For desmoid tumors, systemic therapy is typically paused after 1 to 1.5 years once the tumor stabilizes and stops shrinking. Unlike many other treatments, it can be stopped abruptly without needing to taper the dose, simplifying the discontinuation process for patients and clinicians.

Desmoid tumors exhibit highly variable behavior, acting as a chronic disease in some patients while being manageable in others. This necessitates a personalized, long-term treatment strategy rather than a standard protocol, often requiring a diverse armamentarium of therapeutic options to be used over a patient's lifetime as needs change.

The standard of care for desmoid tumors has shifted away from upfront surgery due to high recurrence rates and poor patient outcomes. Experts now recommend systemic or other local therapies first, reserving surgery only for emergencies or after careful multidisciplinary team review.

In patients with the genetic syndrome FAP, surgery for mesenteric desmoids is strongly contraindicated. The wound healing process itself is believed to initiate tumor growth, making surgery a potential cause, not a cure, unless for an anatomical emergency.

Unlike traditional oncology where the goal is complete eradication, stable residual masses on imaging after successful desmoid tumor treatment are common and acceptable. Clinicians should not be compelled to operate or change therapy based on this finding alone, as it does not indicate active disease.

Surgical resection of desmoid tumors is now discouraged due to the risk of multifocal recurrence. A case demonstrated a patient developing multiple tumors throughout her leg 10 years after an initial surgery, illustrating how the tumor's finger-like growth can lead to widespread seeding if disturbed.
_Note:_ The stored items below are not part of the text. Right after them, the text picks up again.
(* ===== verification/SingboxFacts.v ===== *)
(** * The sing-box configuration: theorems

    The renderer and the checks agree: every configuration it writes is admitted for its mode
    and for no other. Under sing-box's documented matching of
    rules, the rendered rules implement the policy of Git. *)

From S2P Require Import Prelude RustStd RustUtf RustNet HostTypes Json HostAdmin Service.
From S2P Require Import Concrete WindowsRouting Singbox SingboxInspect.

(** ** JSON *)

(** A value whose maps are in order, as every [serde_json::Value] is, reads back as it was
    written; no text is empty. *)
Class PrettyJsonLaws `{PrettyJson} : Prop := {
  pretty_roundtrip v b :
    canonicalize v = v → to_vec_pretty v = Ok b → from_slice b = Some v;
  pretty_nonempty v b : to_vec_pretty v = Ok b → b ≠ []
}.

Lemma value_is_true s v : value_is s v = true ↔ v = VString s.
Proof.
  unfold value_is, str_is. rewrite bool_decide_eq_true. destruct v; naive_solver.
Qed.
Lemma is_strings_strings l : is_strings l (Some (strings l)) = true.
Proof.
  apply bool_decide_eq_true. rewrite <- list_fmap_compose. by apply list_fmap_ext.
Qed.
(* ===== verification/LocalRuntimeFacts.v ===== *)
(** * The local runtime: theorems

    The host as a state: files, listings, the processes stopped and started. A call answers as
    it can, and a copy that fails, or is cut short, leaves anything in its target. At every point
    of every run of a start the last configuration survives, unless the copy that preserves it
    failed; then the rollback overwrites it. *)

From S2P Require Import Prelude RustStd RustText RustUtf HostTypes Json HostAdmin Service CrashLogic.
From S2P Require Import Concrete NativeNetwork NativeObserver NativeNetworkFacts WindowsRouting Singbox SingboxInspect SingboxFacts LocalRuntime.

(** ** The host *)

(** [w_listings]: the listings of processes that were made, [w_started]: the configurations that
    children were started with, [w_failed]: the copies that failed, [w_bound]: the children that
    were assigned to a job; the newest first. [w_job]: the job the controller keeps *)
Record world : Type := {
  w_files : gmap string bytes; w_listings : list (list process); w_handles : gmap positive Z;
  w_stopped : list Z; w_started : list (option bytes); w_failed : list (string * string);
  w_job : option positive; w_bound : list child
}.
Definition with_files (f : gmap string bytes) (w : world) : world := {|
  w_files := f; w_listings := w_listings w; w_handles := w_handles w; w_stopped := w_stopped w;
  w_started := w_started w; w_failed := w_failed w; w_job := w_job w; w_bound := w_bound w |}.
Definition with_listing (l : list process) (w : world) : world := {|
  w_files := w_files w; w_listings := l :: w_listings w; w_handles := w_handles w; w_stopped := w_stopped w;
  w_started := w_started w; w_failed := w_failed w; w_job := w_job w; w_bound := w_bound w |}.
Definition with_handle (h : positive) (pid : Z) (w : world) : world := {|
  w_files := w_files w; w_listings := w_listings w; w_handles := <[h := pid]> (w_handles w);
  w_stopped := w_stopped w; w_started := w_started w; w_failed := w_failed w;
  w_job := w_job w; w_bound := w_bound w |}.
Definition with_stopped (h : positive) (w : world) : world := {|
  w_files := w_files w; w_listings := w_listings w; w_handles := w_handles w;
  w_stopped := option_list (w_handles w !! h) ++ w_stopped w; w_started := w_started w;
  w_failed := w_failed w; w_job := w_job w; w_bound := w_bound w |}.
Definition with_started (c : option bytes) (w : world) : world := {|
  w_files := w_files w; w_listings := w_listings w; w_handles := w_handles w;
  w_stopped := w_stopped w; w_started := c :: w_started w; w_failed := w_failed w;
  w_job := w_job w; w_bound := w_bound w |}.
Definition with_failed (src dst : string) (w : world) : world := {|
  w_files := w_files w; w_listings := w_listings w; w_handles := w_handles w;
  w_stopped := w_stopped w; w_started := w_started w; w_failed := (src, dst) :: w_failed w;
  w_job := w_job w; w_bound := w_bound w |}.
Definition with_job (j : option positive) (w : world) : world := {|
  w_files := w_files w; w_listings := w_listings w; w_handles := w_handles w;
  w_stopped := w_stopped w; w_started := w_started w; w_failed := w_failed w; w_job := j;
  w_bound := w_bound w |}.
Definition with_bound (c : child) (w : world) : world := {|
  w_files := w_files w; w_listings := w_listings w; w_handles := w_handles w;
  w_stopped := w_stopped w; w_started := w_started w; w_failed := w_failed w;
  w_job := w_job w; w_bound := c :: w_bound w |}.

(** The files are the same but for one. *)
Definition only_file (path : string) (f f' : gmap string bytes) : Prop :=
  ∀ p, p ≠ path → f' !! p = f !! p.
(** The configuration a command names: [run -c path] *)
Definition command_config (w : world) (c : command) : option bytes :=
  w_files w !! List.last (cm_args c) "".

Section World.
(** [same_path_string] on this host, and the configurations that [sing-box check] accepts *)
Context (same : string → string → bool) (valid : bytes → bool).

Definition step {R} (c : runtime_call R) : world → R → world → Prop :=
  match c in runtime_call R return world → R → world → Prop with
  | Processes => λ w l w', w' = with_listing l w
  | SamePath c e => λ w r w', r = same c e ∧ w' = w
  | CopyFile src dst => λ w r w',
      match r with
      | Ok _ => ∃ b, w_files w !! src = Some b ∧ w' = with_files (<[dst := b]> (w_files w)) w
      | Err _ => ∃ f, only_file dst (w_files w) f ∧ w' = with_failed src dst (with_files f w)
      end
  | ReadFile path => λ w r w',
      w' = w ∧ match r with Ok b => w_files w !! path = Some b | Err _ => True end
  | WriteFile path b => λ w r w',
      match r with
      | Ok _ => w' = with_files (<[path := b]> (w_files w)) w
      | Err _ => ∃ f, only_file path (w_files w) f ∧ w' = with_files f w
      end
  | RemoveFile path => λ w r w',
      w' = if is_ok r then with_files (delete path (w_files w)) w else w
  | CreateFile path => λ w _ w', ∃ f, only_file path (w_files w) f ∧ w' = with_files f w
  | CheckConfig _ path => λ w r w',
      w' = w ∧ match r with
               | Ok out => ∃ b, w_files w !! path = Some b ∧ ck_success out = valid b
               | Err _ => True
               end
  | Spawn c => λ w r w', w' = if is_ok r then with_started (command_config w c) w else w
  | OpenProcess pid => λ w r w',
      match r with Ok h => w' = with_handle h pid w | Err _ => w' = w end
  | TerminateProcess h => λ w _ w', w' = with_stopped h w
  | LockJob => λ w r w', w' = w ∧ match r with Some owner => owner = w_job w | None => True end
  | AssignProcessToJob _ c => λ w r w', w' = if r : bool then with_bound c w else w
  | StoreJob j => λ w _ w', w' = with_job (Some j) w
  | _ => λ w _ w', w' = w
  end.

Abbreviation always := (always (@step)).

(** ** What programs change *)

Context (config : string).

(** Only files of [T] are changed, copies fail only into [T], nothing is stopped, and children
    are started, if [spawns], with the configuration as it is. *)
Definition moved (T : string → Prop) (spawns : bool) (w w' : world) : Prop :=
  (∀ p, ¬ T p → w_files w' !! p = w_files w !! p) ∧
  w_stopped w' = w_stopped w ∧ w_job w' = w_job w ∧
  (∃ l, w_listings w' = l ++ w_listings w) ∧
  (∃ l, w_failed w' = l ++ w_failed w ∧ Forall (λ e, T e.2) l) ∧
  (∃ l, w_started w' = l ++ w_started w ∧
     Forall (λ x, spawns = true ∧ x = w_files w !! config) l).
(** The calls that do no more *)
Definition within_files (T : string → Prop) (spawns : bool) R (c : runtime_call R) : Prop :=
  match c with
  | CopyFile _ path | WriteFile path _ | RemoveFile path | CreateFile path => T path
  | Spawn c => spawns = true ∧ List.last (cm_args c) "" = config
  | TerminateProcess _ | StoreJob _ => False
  | _ => True
  end.

Lemma moved_refl T spawns w : moved T spawns w w.
Proof. unfold moved. split_and!; try done; exists []; split_and?; done. Qed.
Lemma moved_trans T spawns w1 w2 w3 :
  (spawns = true → ¬ T config) → moved T spawns w1 w2 → moved T spawns w2 w3 → moved T spawns w1 w3.
Proof.
  intros HT (Hf & Hs & Hj & [l Hl] & (fl & Hfl & Hfa) & (st & Hst & Hsa))
    (Hf' & Hs' & Hj' & [l' Hl'] & (fl' & Hfl' & Hfa') & (st' & Hst' & Hsa')).
  unfold moved. split_and!; [|congruence..|exists (l' ++ l)|exists (fl' ++ fl)|exists (st' ++ st)].
  - intros p Hp. by rewrite Hf', Hf.
  - by rewrite Hl', Hl, app_assoc.
  - rewrite Hfl', Hfl, app_assoc. split; [done|]. by apply Forall_app.
  - rewrite Hst', Hst, app_assoc. split; [done|]. apply Forall_app. split; [|done].
    eapply Forall_impl; [exact Hsa'|]. intros x [? ->]. split; [done|]. apply Hf. auto.
Qed.
Lemma moved_weaken (T T' : string → Prop) spawns w w' :
  (∀ p, T p → T' p) → moved T false w w' → moved T' spawns w w'.
Proof.
  intros HT (Hf & Hs & Hj & Hl & (fl & Hfl & Hfa) & (st & Hst & Hsa)). unfold moved.
  split_and!; [|done..|exists fl|exists st].
  - intros p Hp. apply Hf. auto.
  - split; [done|]. eapply Forall_impl; [exact Hfa|]. auto.
  - split; [done|]. eapply Forall_impl; [exact Hsa|]. by intros x [? _].
Qed.
Lemma step_moved T spawns R (c : runtime_call R) w r w' :
  within_files T spawns R c → step c w r w' → moved T spawns w w'.
Proof.
  assert (Hfile : ∀ path f, T path → only_file path (w_files w) f → moved T spawns w (with_files f w)).
  { intros path f HT Hf. unfold moved. cbn. split_and!; try (exists []; split_and?; done); try done.
    intros p Hp. apply Hf. by intros ->. }
  assert (Hset : ∀ path f, (∀ p, p ≠ path → f !! p = w_files w !! p) → only_file path (w_files w) f)
    by done.
  destruct c; cbn [within_files step]; intros HT Hs; try done;
    try (subst; apply moved_refl); try (destruct Hs as [? ?]; subst; apply moved_refl).
  - subst. unfold moved. cbn. split_and!; try (exists []; split_and?; done); try done. by exists [r].
  - destruct r as [u|e]; destruct Hs as (b & Hb & ->).
    + eapply Hfile; [exact HT|]. intros p Hp. by apply lookup_insert_ne.
    + destruct (Hfile dst b HT Hb) as (Hf & Hst & Hj & Hl & _ & Hsp).
      unfold moved. split_and!; try done. exists [(src, dst)]. split; [done|]. by constructor.
  - destruct r as [u|e].
    + subst. eapply Hfile; [exact HT|]. intros p Hp. by apply lookup_insert_ne.
    + destruct Hs as (f & Hf & ->). by eapply Hfile.
  - destruct r as [u|e]; cbn in Hs; subst; [|apply moved_refl].
    eapply Hfile; [exact HT|]. intros p Hp. by apply lookup_delete_ne.
  - destruct Hs as (f & Hf & ->). by eapply Hfile.
  - destruct HT as [HT Hc]. destruct r as [ch|e]; cbn in Hs; subst w'; [|apply moved_refl].
    unfold moved. cbn. split_and!; try (exists []; split_and?; done); try done.
    eexists [_]. split; [done|]. constructor; [|done]. split; [done|]. unfold command_config.
    by rewrite Hc.
  - destruct r; subst; [|apply moved_refl].
    unfold moved. cbn. split_and!; try (exists []; split_and?; done); done.
  - destruct r; subst; [|apply moved_refl].
    unfold moved. cbn. split_and!; try (exists []; split_and?; done); done.
Qed.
Treatment algorithms for desmoid tumors are highly dependent on tumor location. While medical therapy is preferred for mesenteric or head and neck tumors to avoid morbidity, surgery remains a viable first-line option for the specific case of abdominal wall tumors.

Because up to 20% of desmoid tumors regress on their own, the standard of care for patients with non-critical tumors is to "watch and wait" for 1-2 years. This approach avoids unnecessary treatment and allows physicians to observe the tumor's natural history.